Brussels, 26/09/2002 (Agence Europe) - In an intervention at the Convention, MEP Alain Lamassoure (Member of the European Convention), proposed introducing the future Constitutional Treaty with a "solemn declaration that could help complete it or which figured in the preliminary speech". According to Mr Lammasoure, this could "consist of three commitments: peace, independence and solidarity". The UDF MP believes that the "past is against us" because it was the Europeans who, "invented the notion of genocide, erected slavery into a Trans-Atlantic economic system and who went off in brutal conquest of other continents". Mr Lammasoure adds that, "On our very continent, including the Union, worries persist and must be taken into account even though they remain unarticulated. If NATO were elected, even though the threat that caused it to be set up has disappeared, it's because, without ever having said it, many European countries see in the US alliance an insurance contract against the resurgence of any national hegemony in Europe". The mechanism outlined by Mr Lamassoure is as follows.
Peace. This first point indicates that the EU was born out of the desire for peace and that "its success has radically changed the nature of relations between Member States". It stresses that, "now, none of the Member States of the Union exercise illegitimate authority outside its borders" and that the EU and its Member States provide NATO with most contingents of "Blue Helmets" in the forefront of public development". The conclusion, "Today, we want to go further and give the Union the means to co-ordinate our only too dispersed national efforts. This means being better in confronting possible external threats and better defending our common interests. But we also want to be able to help the causes of peace, freedom, justice and sustainable development".
Independence. The text points out that Europe was a victim in the twentieth century of "two attempts to gain hegemony by totalitarian regimes" but has now found its freedom and independence and "seeks to unite to preserve it". Mr Lamassoure explains that our continent is indebted to, "the historical recognition of the USA and the Atlantic alliance. Our American partners have, more than ever, a major role to play in peace and stability in the world. We should celebrate the fact that this responsibility weighs on a country so close to us and so attached to the cause of freedom". The UDF MP concludes that "But a stable world has to be multi-polar. Each area in the world, every country must be able to express itself, defend its interests, and contribute to the common tasks of balanced and sustainable development. The European Union wants…to be able to bring its experience and its means to the framework of international legality. It intends to decide on its own how it is organised, its content, composition and political objectives and alliances".
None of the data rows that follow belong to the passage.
(* ===== verification/LmStats.v ===== *)
(** * lmbench/src/lib_stats.c: statistics of measurements

    The file has every function three times, for arrays of [int], [uint64] and
    [double]; here they are one definition over the arithmetic of the element type,
    used at the three types.  An [int] that overflows is undefined, a [uint64]
    wraps, a double is a [spec_float].  [qsort] sorts the array in place; the
    functions that sort return the sorted array too.  The arrays are as long as
    [size] says, and [malloc] succeeds. *)
From stdpp Require Import sorting.
From S2P Require Import Prelude Doubles ExactDoubles.

Module LmStats.
Import Doubles ExactDoubles.

(** ** The arithmetic of the element types *)
Record num (A : Type) := mkNum {
  nzero : A;
  nlt : A -> A -> bool;
  nadd : A -> A -> cres A;
  nsub : A -> A -> cres A;
  nmul : A -> A -> cres A;
  ndiv : A -> Z -> cres A;
  ndouble : A -> spec_float
}.
Arguments nzero {A}.
Arguments nlt {A}.
Arguments nadd {A}.
Arguments nsub {A}.
Arguments nmul {A}.
Arguments ndiv {A}.
Arguments ndouble {A}.

Definition int_of (z : Z) : cres Z := if (INT_MIN <=? z) && (z <=? INT_MAX) then Ret z else Undef.
Definition int_num : num Z :=
  mkNum Z 0 Z.ltb (fun a b => int_of (a + b)) (fun a b => int_of (a - b)) (fun a b => int_of (a * b))
    (fun a n => if n =? 0 then Undef else int_of (Z.quot a n)) double.
Definition uint64_num : num Z :=
  mkNum Z 0 Z.ltb (fun a b => Ret (u64 (a + b))) (fun a b => Ret (u64 (a - b)))
    (fun a b => Ret (u64 (a * b))) (fun a n => if n =? 0 then Undef else Ret (a / n)) double.
Definition double_num : num spec_float :=
  mkNum spec_float fzero fltb (fun a b => Ret (fadd a b)) (fun a b => Ret (fsub a b))
    (fun a b => Ret (fmul a b)) (fun a n => Ret (fdiv a (double n))) (fun a => a).

Definition BOOTSTRAP_COUNT : nat := 200.

(** ** The functions *)
Section Stats.
Context {A : Type} (N : num A).
Implicit Types (values : list A).

Definition size_of values : Z := Z.of_nat (length values).

Definition compare (a b : A) : Z := if nlt N a b then -1 else if nlt N b a then 1 else 0.
Definition not_after (a b : A) : Prop := compare a b <= 0.
#[export] Instance not_after_dec : RelDecision not_after.
Proof. intros a b. unfold not_after. apply Z_le_dec. Defined.
Definition qsort values : list A := merge_sort not_after values.

Definition median values : cres (A * list A) :=
  let values := qsort values in
  let size := size_of values in
  if size =? 0 then Ret (nzero N, values)
  else if negb (Z.rem size 2 =? 0) then
    v ← deref (aget values (Z.quot size 2)); Ret (v, values)
  else
    a ← deref (aget values (Z.quot size 2 - 1));
    b ← deref (aget values (Z.quot size 2));
    s ← nadd N a b;
    m ← ndiv N s 2;
    Ret (m, values).

Fixpoint sum_loop (sum : A) values : cres A :=
  match values with [] => Ret sum | v :: values => s ← nadd N sum v; sum_loop s values end.
Definition mean values : cres A :=
  sum ← sum_loop (nzero N) values; ndiv N sum (size_of values).

Definition min values : cres A :=
  match values with
  | [] => Undef
  | v :: values => Ret (fold_left (fun m v => if nlt N v m then v else m) values v)
  end.
Definition max values : cres A :=
  match values with
  | [] => Undef
  | v :: values => Ret (fold_left (fun m v => if nlt N m v then v else m) values v)
  end.

Fixpoint variance_loop (mean : A) (sum : spec_float) values : cres spec_float :=
  match values with
  | [] => Ret sum
  | v :: values =>
      d ← nsub N v mean;
      e ← nsub N v mean;
      p ← nmul N d e;
      variance_loop mean (fadd sum (ndouble N p)) values
  end.
Definition variance values : cres spec_float :=
  m ← mean values;
  sum ← variance_loop m fzero values;
  Ret (fdiv sum (double (size_of values - 1))).

Fixpoint power_loop (k : nat) (m diff : spec_float) : spec_float :=
  match k with O => m | S k => power_loop k (fmul m diff) diff end.
Fixpoint moment_loop (moment : Z) (mean : A) (sum : spec_float) values : cres spec_float :=
  match values with
  | [] => Ret sum
  | v :: values =>
      d ← nsub N v mean;
      let diff := ndouble N d in
      moment_loop moment mean (fadd sum (power_loop (Z.to_nat (moment - 1)) diff diff)) values
  end.
Definition moment (moment : Z) values : cres spec_float :=
  m ← mean values;
  sum ← moment_loop moment m fzero values;
  Ret (fdiv sum (double (size_of values))).

Definition std_err values : cres spec_float := v ← variance values; Ret (fsqrt v).
Definition skew values : cres spec_float :=
  sigma ← std_err values;
  moment3 ← moment 3 values;
  Ret (fdiv moment3 (fmul (fmul sigma sigma) sigma)).
Definition kurtosis values : cres spec_float :=
  variance ← variance values;
  moment4 ← moment 4 values;
  Ret (fsub (fdiv moment4 (fmul variance variance)) (double 3)).

(** [rand] is the generator of the C library. *)
Context {R : Type} (rand : R -> Z * R).

Fixpoint draw_loop (j : nat) values (r : R) : cres (list A * R) :=
  match j with
  | O => Ret ([], r)
  | S j =>
      let '(k, r) := rand r in
      v ← deref (aget values (Z.rem k (size_of values)));
      '(samples, r) ← draw_loop j values r;
      Ret (v :: samples, r)
  end.
(** The statistic of each sample, and their sum. *)
Fixpoint bootstrap_loop (i : nat) values (f : list A -> cres A) (s_sum : spec_float) (r : R) :
    cres (list spec_float * spec_float * R) :=
  match i with
  | O => Ret ([], s_sum, r)
  | S i =>
      '(samples, r) ← draw_loop (length values) values r;
      v ← f samples;
      let si := ndouble N v in
      '(s, s_sum, r) ← bootstrap_loop i values f (fadd s_sum si) r;
      Ret (si :: s, s_sum, r)
  end.
Definition bootstrap_stderr values (f : list A -> cres A) (r : R) : cres (spec_float * R) :=
  '(s, s_sum, r) ← bootstrap_loop BOOTSTRAP_COUNT values f fzero r;
  let s_sum := fdiv s_sum (double (Z.of_nat BOOTSTRAP_COUNT)) in
  let sum := fold_left (fun sum si => fadd sum (fmul (fsub si s_sum) (fsub si s_sum))) s fzero in
  Ret (fsqrt (fdiv sum (double (Z.of_nat BOOTSTRAP_COUNT - 1))), r).
End Stats.
(* ===== verification/LmTiming.v ===== *)
(** * lmbench/src/lib_timing.c: the clock, the results and the calibration

    The stop watch ([start_tv], [stop_tv], [iterations]), the array of results that
    [insertsort] keeps ordered, and the calibration that finds how long a
    measurement has to be and what a measurement costs.  The work that is timed and
    the clock are a parameter: [work k n e] are the readings of [gettimeofday] in
    front of and behind [n] repetitions of the work [k], and the next state of the
    environment.  The array that [results] points to is not changed while another one
    takes its place, so the pointer is modelled by the array. *)
From S2P Require Import Prelude Doubles.

Module LmTiming.
Import Doubles.

(** ** The clock *)
Record timeval := mkTv { tv_sec : Z; tv_usec : Z }.

Definition tvsub (t1 t0 : timeval) : timeval :=
  let sec := tv_sec t1 - tv_sec t0 in
  let usec := tv_usec t1 - tv_usec t0 in
  let '(sec, usec) := if (usec <? 0) && (0 <? sec) then (sec - 1, usec + 1000000) else (sec, usec) in
  if (usec <? 0) || (tv_sec t1 <? tv_sec t0) then mkTv 0 0 else mkTv sec usec.

Definition tvdelta (start stop : timeval) : Z :=
  let td := tvsub stop start in u64 (u64 (tv_sec td * 1000000) + tv_usec td).

(** ** Results *)
Definition TRIES : Z := 11.
Record value := mkValue { v_u : Z; v_n : Z }.
(** [v] has room for the measurements that [sizeof_result] makes room for. *)
Record result := mkResult { N : Z; v : list value }.

(** The number of entries that [sizeof_result (repetitions)] bytes hold. *)
Definition capacity (repetitions : Z) : Z := if repetitions <=? TRIES then TRIES else repetitions.
Definition new_result (repetitions : Z) : result :=
  mkResult 0 (replicate (Z.to_nat (capacity repetitions)) (mkValue 0 0)).

Definition insertinit (r : result) : result := mkResult 0 (v r).

(** [u / (double) n] *)
Definition ratio (x : value) : spec_float := fdiv (double (v_u x)) (double (v_n x)).

(** The first loop of [insertsort], [k] entries from the end. *)
Fixpoint find_place (k : nat) (i : Z) (x : value) (r : result) : cres Z :=
  match k with
  | O => Ret i
  | S k =>
      y ← deref (aget (v r) i);
      if fltb (ratio y) (ratio x) then Ret i else find_place k (i + 1) x r
  end.
(** The second loop: [k] entries are moved up, the last to [j]. *)
Fixpoint shift_up (k : nat) (j : Z) (a : list value) : cres (list value) :=
  match k with
  | O => Ret a
  | S k =>
      y ← deref (aget a (j - 1));
      a ← deref (aset a j y);
      shift_up k (j - 1) a
  end.
Definition insertsort (u n : Z) (r : result) : cres result :=
  if u =? 0 then Ret r
  else
    let x := mkValue u n in
    i ← find_place (Z.to_nat (N r)) 0 x r;
    a ← shift_up (Z.to_nat (N r - i)) (N r) (v r);
    a ← deref (aset a i x);
    Ret (mkResult (N r + 1) a).

(** [(int) x] *)
Definition to_int (x : spec_float) : cres Z := z ← to_ulong x; if z <=? INT_MAX then Ret z else Undef.
(** A decimal constant: [k] hundredths, or [k] out of [10 ^ d]. *)
Definition hundredths (k : Z) : spec_float := fdiv (double k) (double 100).

(** ** The stop watch *)
Section Timing.
Context {E : Type}.

Inductive work_kind := Chase | Gettimeofday | OneOp | TwoOp.
Context (work : work_kind -> Z -> E -> timeval * timeval * E).

Record st := mkSt {
  start_tv : timeval;
  stop_tv : timeval;
  iterations : Z;
  results : result;
  long_enough : Z;
  timing_done : bool;
  t_over : option Z;
  l_over : option spec_float;
  found_N : Z;
  found_usecs : Z;
  clock_iterations : Z;
  one_iterations : Z;
  two_iterations : Z;
  world : E
}.
Implicit Types (s : st).

Definition set_watch t0 t1 s : st :=
  mkSt t0 t1 (iterations s) (results s) (long_enough s) (timing_done s) (t_over s) (l_over s)
    (found_N s) (found_usecs s) (clock_iterations s) (one_iterations s) (two_iterations s) (world s).
Definition set_iterations n s : st :=
  mkSt (start_tv s) (stop_tv s) n (results s) (long_enough s) (timing_done s) (t_over s) (l_over s)
    (found_N s) (found_usecs s) (clock_iterations s) (one_iterations s) (two_iterations s) (world s).
Definition put_results r s : st :=
  mkSt (start_tv s) (stop_tv s) (iterations s) r (long_enough s) (timing_done s) (t_over s) (l_over s)
    (found_N s) (found_usecs s) (clock_iterations s) (one_iterations s) (two_iterations s) (world s).
Definition set_calibration e d t l s : st :=
  mkSt (start_tv s) (stop_tv s) (iterations s) (results s) e d t l
    (found_N s) (found_usecs s) (clock_iterations s) (one_iterations s) (two_iterations s) (world s).
Definition set_found n u s : st :=
  mkSt (start_tv s) (stop_tv s) (iterations s) (results s) (long_enough s) (timing_done s) (t_over s) (l_over s)
    n u (clock_iterations s) (one_iterations s) (two_iterations s) (world s).
Definition set_world w s : st :=
  mkSt (start_tv s) (stop_tv s) (iterations s) (results s) (long_enough s) (timing_done s) (t_over s) (l_over s)
    (found_N s) (found_usecs s) (clock_iterations s) (one_iterations s) (two_iterations s) w.
(** The static [__iterations] of a use of [BENCH_INNER]. *)
Definition bench_iterations (k : work_kind) s : Z :=
  match k with OneOp => one_iterations s | TwoOp => two_iterations s | _ => clock_iterations s end.
Definition set_bench_iterations (k : work_kind) n s : st :=
  let '(c, o, t) := match k with
    | OneOp => (clock_iterations s, n, two_iterations s)
    | TwoOp => (clock_iterations s, one_iterations s, n)
    | _ => (n, one_iterations s, two_iterations s)
    end in
  mkSt (start_tv s) (stop_tv s) (iterations s) (results s) (long_enough s) (timing_done s) (t_over s) (l_over s)
    (found_N s) (found_usecs s) c o t (world s).

Definition save_n (n : Z) s : st := set_iterations n s.
Definition get_n s : Z := iterations s.
Definition settime (usecs : Z) s : st :=
  set_watch (mkTv 0 0) (mkTv (usecs / 1000000) (usecs mod 1000000)) s.
Definition gettime s : Z := tvdelta (start_tv s) (stop_tv s).

(** [start (0)], the work, [stop (0, 0)] *)
Definition timed (k : work_kind) (n : Z) s : Z * st :=
  let '(t0, t1, w) := work k n (world s) in (tvdelta t0 t1, set_watch t0 t1 (set_world w s)).

Definition save_minimum s : cres st :=
  if N (results s) =? 0 then Ret (settime 0 (save_n 1 s))
  else
    x ← deref (aget (v (results s)) (N (results s) - 1));
    Ret (settime (v_u x) (save_n (v_n x) s)).

Definition save_median s : cres st :=
  let i := Z.quot (N (results s)) 2 in
  '(n, u) ← (if N (results s) =? 0 then Ret (1, 0)
             else
               x ← deref (aget (v (results s)) i);
               if negb (Z.rem (N (results s)) 2 =? 0) then Ret (v_n x, v_u x)
               else
                 y ← deref (aget (v (results s)) (i - 1));
                 Ret (u64 (v_n x + v_n y) / 2, u64 (v_u x + v_u y) / 2));
  Ret (settime u (save_n n s)).

Definition set_results (r : result) s : cres st := save_median (put_results r s).
(** ** Calibration *)
Section Calibration.
(** [getenv] and [atof] of the variables that override the measurements. *)
Context (ENOUGH : option Z) (TIMING_O : option Z) (LOOP_O : option spec_float).
(** A bound for the loops of [BENCH_INNER]. *)
Context (fuel : nat).

Definition SHORT : Z := 1000000.

(** The loop of [BENCH_INNER]: with the last time, the number of repetitions is
    changed for the next turn, also when there is none. *)
Fixpoint bench_loop (fuel : nat) (k : work_kind) (enough : Z) (r : spec_float) s : cres (spec_float * st) :=
  if fltb r (fmul (hundredths 95) (double enough)) then
    match fuel with
    | O => NoFuel
    | S fuel =>
        let n := bench_iterations k s in
        let '(us, s) := timed k n s in
        let r := double us in
        if fltb r (fmul (hundredths 99) (double enough)) || fltb (fmul (hundredths 120) (double enough)) r then
          if fltb (double 150) r then
            n ← to_ulong (fadd (fmul (fdiv (double n) r) (fmul (hundredths 110) (double enough))) (double 1));
            bench_loop fuel k enough r (set_bench_iterations k n s)
          else if 2 ^ 27 <? n then Ret (fzero, s)
          else bench_loop fuel k enough r (set_bench_iterations k (u64 (Z.shiftl n 3)) s)
        else bench_loop fuel k enough r s
    end
  else Ret (r, s).

(** [BENCH_INNER (work k, enough)], when the timing is initialised. *)
Definition bench_inner (k : work_kind) (enough : Z) s : cres st :=
  '(r, s) ← bench_loop fuel k (Z.max (long_enough s) enough) fzero s;
  us ← to_ulong r;
  Ret (settime us (save_n (bench_iterations k s) s)).

(** [TRIES - 1] times: time [N] and keep the results. *)
Fixpoint time_loop (i : nat) (n : Z) (r : result) s : cres (result * st) :=
  match i with
  | O => Ret (r, s)
  | S i => let '(us, s) := timed Chase n s in r ← insertsort us n r; time_loop i n r s
  end.
Definition time_N (n : Z) s : cres (Z * st) :=
  let r_save := results s in
  '(r, s) ← time_loop 10 n (new_result TRIES) s;
  s ← set_results r s;
  s ← save_minimum s;
  let usecs := gettime s in
  s ← set_results r_save s;
  Ret (usecs, s).

Fixpoint find_loop (tries : nat) (enough : Z) s : cres (Z * st) :=
  match tries with
  | O => Ret (0, s)
  | S tries =>
      let n := found_N s in
      let usecs := found_usecs s in
      if fltb (fmul (hundredths 98) (double enough)) (double usecs)
         && fltb (double usecs) (fmul (hundredths 102) (double enough)) then Ret (n, s)
      else
        n ← (if usecs <? 1000 then Ret (u64 (n * 10))
             else to_ulong (fadd (fmul (fdiv (double n) (double usecs)) (double enough)) (double 1)));
        '(usecs, s) ← time_N n s;
        find_loop tries enough (set_found n usecs s)
  end.
Definition find_N (enough : Z) s : cres (Z * st) :=
  s ← (if found_usecs s =? 0 then
         let n := found_N s in
         '(usecs, s) ← time_N n s; Ret (set_found n usecs s)
       else Ret s);
  find_loop 10 enough s.

Definition test_points : list spec_float :=
  [fdiv (double 1015) (double 1000); fdiv (double 102) (double 100); fdiv (double 1035) (double 1000)].
Fixpoint test_loop (points : list spec_float) (n baseline : Z) s : cres (bool * st) :=
  match points with
  | [] => Ret (true, s)
  | p :: points =>
      n' ← to_int (fmul (double n) p);
      '(usecs, s) ← time_N n' s;
      expected ← to_ulong (fmul (double baseline) p);
      let diff := if usecs <? expected then expected - usecs else usecs - expected in
      if fltb (fdiv (double 25) (double 10000)) (fdiv (double diff) (double expected)) then Ret (false, s)
      else test_loop points n baseline s
  end.
Definition test_time (enough : Z) s : cres (bool * st) :=
  '(n, s) ← find_N enough s;
  if n =? 0 then Ret (false, s)
  else
    '(baseline, s) ← time_N n s;
    test_loop test_points n baseline s.

Definition possibilities : list Z := [5000; 10000; 50000; 100000].
Fixpoint enough_loop (l : list Z) s : cres (Z * st) :=
  match l with
  | [] => Ret (SHORT, s)
  | e :: l => '(ok, s) ← test_time e s; if ok : bool then Ret (e, s) else enough_loop l s
  end.
Definition compute_enough s : cres (Z * st) :=
  match ENOUGH with Some e => Ret (e, s) | None => enough_loop possibilities s end.

(** [t_overhead], behind its call of [init_timing]. *)
Fixpoint clock_loop (i : nat) (r : result) s : cres (result * st) :=
  match i with
  | O => Ret (r, s)
  | S i =>
      s ← bench_inner Gettimeofday 0 s;
      r ← insertsort (gettime s) (get_n s) r;
      clock_loop i r s
  end.
Definition t_overhead_body s : cres (Z * st) :=
  match t_over s with
  | Some o => Ret (o, s)
  | None =>
      let keep o s := set_calibration (long_enough s) (timing_done s) (Some o) (l_over s) s in
      let s := keep 0 s in
      match TIMING_O with
      | Some o => Ret (o, keep o s)
      | None =>
          if Z.max (long_enough s) 0 <=? 50000 then
            let '(r_save, N_save, u_save) := (results s, get_n s, gettime s) in
            '(r, s) ← clock_loop 11 (new_result TRIES) s;
            s ← set_results r s;
            s ← save_minimum s;
            o ← (if get_n s =? 0 then Undef else Ret (gettime s / get_n s));
            s ← set_results r_save s;
            Ret (o, keep o (settime u_save (save_n N_save s)))
          else Ret (0, s)
      end
  end.

(** [l_overhead], behind its call of [init_timing]. *)
Definition op_time (k : work_kind) (r : result) s : cres (result * st) :=
  s ← bench_inner k 0 s;
  '(o, s) ← t_overhead_body s;
  r ← (if o <? gettime s then insertsort (gettime s - o) (get_n s) r else Ret r);
  Ret (r, s).
Fixpoint op_loop (i : nat) (one two : result) s : cres (result * result * st) :=
  match i with
  | O => Ret (one, two, s)
  | S i =>
      '(one, s) ← op_time OneOp one s;
      '(two, s) ← op_time TwoOp two s;
      op_loop i one two s
  end.
Definition per_iteration (c : Z) s : spec_float := fdiv (fmul (double c) (double (gettime s))) (double (get_n s)).
Definition l_overhead_body s : cres (spec_float * st) :=
  match l_over s with
  | Some o => Ret (o, s)
  | None =>
      let keep o s := set_calibration (long_enough s) (timing_done s) (t_over s) (Some o) s in
      let s := keep fzero s in
      match LOOP_O with
      | Some o => Ret (o, keep o s)
      | None =>
          let '(r_save, N_save, u_save) := (results s, get_n s, gettime s) in
          '(one, two, s) ← op_loop 11 (new_result TRIES) (new_result TRIES) s;
          s ← set_results one s;
          s ← save_minimum s;
          let overhead := per_iteration 2 s in
          s ← set_results two s;
          s ← save_minimum s;
          let overhead := fsub overhead (fdiv (double (gettime s)) (double (get_n s))) in
          let overhead := if fltb overhead fzero then fzero else overhead in
          s ← set_results r_save s;
          Ret (overhead, keep overhead (settime u_save (save_n N_save s)))
      end
  end.

Definition init_timing s : cres st :=
  if timing_done s then Ret s
  else
    '(e, s) ← compute_enough (set_calibration (long_enough s) true (t_over s) (l_over s) s);
    '(_, s) ← t_overhead_body (set_calibration e true (t_over s) (l_over s) s);
    '(_, s) ← l_overhead_body s;
    Ret s.
Definition get_enough (e : Z) s : cres (Z * st) :=
  s ← init_timing s; Ret (if e <? long_enough s then long_enough s else e, s).
Definition t_overhead s : cres (Z * st) := s ← init_timing s; t_overhead_body s.
Definition l_overhead s : cres (spec_float * st) := s ← init_timing s; l_overhead_body s.
End Calibration.
End Timing.
Arguments st E : clear implicits.
Arguments mkSt {E}.

End LmTiming.
Lemma protocol_safe_witness :
  exists g, run two (take 20 two_run) (initial two) = Ret g /\
    (forall k, exists g', run_choice two (Parent k) g = Ret g' /\ par g' <> Error_exit) /\
    (forall k st, kids g !! k = Some (ReadStart st) -> start_signal (pps g) <> 0%nat) /\
    (cnt Report (kids g) <= 1)%nat /\
    (forall k st, kids g !! k = Some (Exited st) -> exists m, par g = Finished m) /\
    (forall m k st, par g = Finished m -> kids g !! k = Some (ReadExit st) -> exit_signal (pps g) <> 0%nat).
Proof.
  eexists. split; [vm_compute; reflexivity |].
  apply (protocol_safe two (take 20 two_run)); [discriminate | discriminate | vm_compute; reflexivity].
Defined.

Lemma two_measure st : exists elapsed x, measure two elapsed st = Ret x.
Proof.
  exists 0. unfold measure. destruct (need_warmup st); [by eexists |]. cbn [two t_cost l_cost].
  destruct (double (iters st)) as [[] | [] | | [] m e]; vm_compute; eexists; reflexivity.
Qed.

Lemma run_can_finish_witness :
  exists g, run two (take 20 two_run) (initial two) = Ret g /\
    exists l' g', run two l' g = Ret g' /\ finished g'.
Proof.
  eexists. split; [vm_compute; reflexivity |].
  apply (run_can_finish two (take 20 two_run)); [reflexivity | discriminate | apply two_measure | vm_compute; reflexivity].
Defined.

End LmHarnessTheorems.
(** ** object.c, call.c and conn.c *)
Definition call_init (id : Z) : Call :=
  let iov := <[IE_METHOD := iov_of (text "GET")]> (<[IE_BLANK := iov_of (text " ")]>
             (<[IE_NEWLINE1 := iov_of CRLF]> (<[IE_NEWLINE2 := iov_of CRLF]> (replicate IE_LEN null_iov)))) in
  mkCall 1 id 0 0 0 fzero fzero fzero (http_version param) 0 0 0 null_iov iov 0 0 0 0 0.

Definition conn_init : Conn :=
  mkConn 1 S_INITIAL 0 0 0 0 0 fzero 0 (server param) (default (server param) (server_name param))
    (server_port param) (-1) (-1) [] 0 false false 0 0 0.

Definition call_deinit (call : Call) : cres unit := Ret tt.

Definition conn_deinit (a : Z) s : cres (st W) :=
  c ← conn_at a s;
  _ ← assert_at 91 ((sd c <? 0) && negb (bool_decide (state c = S_FREE)));
  _ ← assert_at 92 (sendq c =? 0);
  _ ← assert_at 93 (recvq c =? 0);
  _ ← assert_at 94 (watchdog c =? 0);
  upd_conn a (set_state S_FREE) s.

(** [object_new]: the first free object, or a new one. *)
Definition call_new s : cres (Z * st W) :=
  let '(a, s) := match free_calls s with
                 | (el, _) :: next => (el, set_free_calls next s)
                 | [] => (brk s, set_brk (brk s + 1) s)
                 end in
  let s := set_next_id (u64 (next_id s + 1)) (set_calls (<[a := call_init (next_id s)]> (calls s)) s) in
  s ← signal EV_CALL_NEW a NoArg s; Ret (a, s).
Solidarity. This last point emphasises the responsibility that Europe, "the country of origin for the majority of colonising countries", owes to the outside world. The French MP asserts that "Its aid to third countries must be guided not by a spirit of domination or individual interests but by the search for a clear collective conscience and out of the deep interest for beneficiary countries. The sum and methods must be periodically subject to critical examination and adapted to the results. It intends to promote the organisation of genuine democracy of different peoples at a world level. It puts its knowledge with regard to continental organisation at the disposition of other regions in the world and seeks to develop their internal relations in all areas".